The event will be held via Zoom. The link and joining instructions will be sent to all MPE-CDT staff and students. External participants please email email@example.com to register your interest for the event.
Date: Wednesday 19th January 2022
Key Speaker and Guests:
Gonzalo Gonzalez De Diego (DPhil at Mathematical Institute, Oxford University))
Oana Lang (STUOD Research Associate at Mathematics Department, ICL)
Tobias Schwedes (Senior Data Scientist at Faculty)
15:00- 15:10: Zoom call opens and Welcome
15:10 – 15:55: Gonzalo Gonzalez De Deigo on ‘Numerical approximation of viscous contact problems in glaciology’
15:55 – 16:05: Break
16:05 – 16:50 : Oana Lang on ‘On Data Assimilation, Particle Filters, and Stochastic Shallow Water Models’
16:50- 17:00 – Break
17:00 – 17:30: Tobias Schwedes on ‘Might a career in Data Science be up my alley?’
Gonzalo Gonzalez De Diego
Title: Numerical approximation of viscous contact problems in glaciology
Abstract: Viscous contact problems describe the time evolution of fluid flows in contact with a surface from which they can detach. These type of problems arise in glaciology when, for example, modelling the evolution of the grounding line of a marine ice sheet or the formation of a subglacial cavity. Such problems are generally modelled as a time dependent viscous Stokes flow with a free boundary and contact boundary conditions. Although these applications are of great importance in glaciology, a systematic study of the numerical approximation of viscous contact problems has not been carried out yet. In this talk, I will present some of the challenges that arise when approximating these problems and some of the ideas we have come up with for overcoming them.

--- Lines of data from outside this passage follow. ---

Definition apply_notify (n : TplNotify) (cond : option NotifyWhen) (evidence_generation : bool)
    : step Draft :=
  with_attempt (fun a => reading (fun d =>
    match cond with
    | None => send_notice n evidence_generation
    | Some When_candidate_once =>
        if bool_decide (a_candidateNotifiedGeneration a = Some (a_generation a)) then skip else
        modify (fun a => {| a with a_candidateNotifiedGeneration := Some (a_generation a) |}) ;;;
        send_notice n evidence_generation
    | Some When_suspension_reminder_due => suspension_reminder
    | Some When_no_progress_due =>
        if present (a_lastNoProgressNoticeAt a) then push (E_record "stall_notice_already_sent") else
        match ev_body (dr_ev d) with
        | no_progress stalledMs status _ =>
            if (stalledMs <? stallWakeMs (c_policy (dr_ctx d))) || bool_decide (status ∈ STALL_BUSY_STATUSES)
            then push (E_record "stall_quiet")
            else act_stamp_no_progress_notice ;;; send_notice n evidence_generation
        | _ => assertion_failure
        end
    end)).

(** R27a: adopt the previous generation's completion. *)
Definition adopt_prev_generation : step Draft :=
  with_attempt (fun a => reading (fun d =>
    let ev := dr_ev d in
    let '(outcome, strength, reason) := adoptedTerminal ev in
    match a_prevGeneration a with
    | None => assertion_failure
    | Some prev =>
        if negb (sessionIdsEquivalent (a_sessionId a) (pg_sessionId prev)) then
          beginWriterStop reason ;;;
          update_stop (fun stop => {| stop with ws_terminal := Some {|
            st_outcome := outcome; st_strength := strength;
            st_adoptSessionId := Some (pg_sessionId prev); st_summary := summaryOf ev;
            st_textEventId := Some (e_eventId ev); st_source := Some (e_source ev) |} |})
        else
          modify (fun a => {| a with a_sessionId := pg_sessionId prev;
                                     a_consumedAt := nullish_or (a_consumedAt a) (Some (e_at ev)) |}) ;;;
          commit outcome strength reason None
    end)).

Definition apply_cancel_dispatch (target : CancelTarget) (not_intentional_cleanup : bool) : step Draft :=
  with_attempt (fun a => reading (fun d =>
    let ev := dr_ev d in
    let is_cancel := bool_decide (ev_kind ev = K_cancel) in
    let cleanup := match ev_body ev with
                   | cancel r => bool_decide (r = Cr_intentional_cleanup)
                   | _ => false
                   end in
    if is_cancel && isMeshScope a then skip else
    if not_intentional_cleanup && cleanup then skip else
    match target with
    | Target_evidence_session =>
        push (E_cancel_dispatch (a_attemptId a)
                (nullish (c_effectiveGeneration (dr_ctx d)) (a_generation a)) (e_sessionId ev) None None None)
    | Target_current =>
        push (E_cancel_dispatch (a_attemptId a) (a_generation a) (a_sessionId a) None None None)
    end)).

Definition apply_uncommitted (t : EffectTemplate) : step Draft :=
  match t with
  | T_act act => ACTIONS act
  | T_hold reason until onExpire meshOnly generationAgnostic =>
      apply_hold reason until onExpire meshOnly generationAgnostic
  | T_release reasons => apply_release reasons
  | T_commit outcome strength reason recorded => apply_commit outcome strength reason recorded
  | T_reclaim reason => apply_reclaim reason
  | T_notify n cond evidence_generation => apply_notify n cond evidence_generation
  | T_adopt_prev_generation => adopt_prev_generation
  | T_bus phase => with_attempt (fun a =>
      push (E_bus {| be_phase := phase; be_sessionId := a_sessionId a; be_attemptId := a_attemptId a;
                     be_generation := a_generation a; be_outcome := None; be_strength := None |}))
  | T_record note => reading (fun d => push (E_record (resolveNote note d)))
  | T_cancel_dispatch target guarded => apply_cancel_dispatch target guarded
  | T_redeliver => with_attempt (fun a =>
      push (E_redeliver (a_attemptId a) (a_generation a) (a_messageId a) (a_sessionId a)))
  | T_probe => with_attempt (fun a => push (E_probe (a_attemptId a) (a_sessionId a)))
  | T_reevaluate => with_attempt (fun a => reading (fun d =>
      let evidenceId := match expiredHold (dr_ctx d) with
                        | Some h => nullish (data_str h "evidenceId") ""
                        | None => ""
                        end in
      push (E_reevaluate (a_attemptId a) evidenceId true)))
  end.

(** Templates after a commit are skipped. *)
Definition applyTemplate (t : EffectTemplate) : step Draft := fun d =>
  if dr_committed d then Some d else apply_uncommitted t d.

(** ** Reduce *)

Record ReduceResult : Set := {
  res_attempt : option TurnAttempt;
  res_holds : list TurnHold;
  res_effects : list TurnEffect;
  res_verdict : ReduceVerdict;
  res_rule : option string;
  res_rejection : option ReduceRejection }.

Definition spell_rejection (r : ReduceRejection) : string :=
  match r with
  | Rj_no_attempt => "no_attempt"
  | Rj_attempt_mismatch => "attempt_mismatch"
  | Rj_session_mismatch => "session_mismatch"
  | Rj_already_terminal => "already_terminal"
  | Rj_illegal_transition => "illegal_transition"
  end.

Title: On Data Assimilation, Particle Filters, and Stochastic Shallow Water Models
Abstract: I will start with a brief introduction on data assimilation, with particular focus on particle filters and the tempering procedure. I will then present a couple of applications for Lorenz ’63 and for a stochastic rotating shallow water model. Different types of stochasticity that can drive the underlying shallow water model, together with the corresponding theoretical justifications will be discussed. The aim of the talk is to introduce the audience to a particle filter based data assimilation methodology and to analyse the analytical properties of the models which can act as “signals” in this context.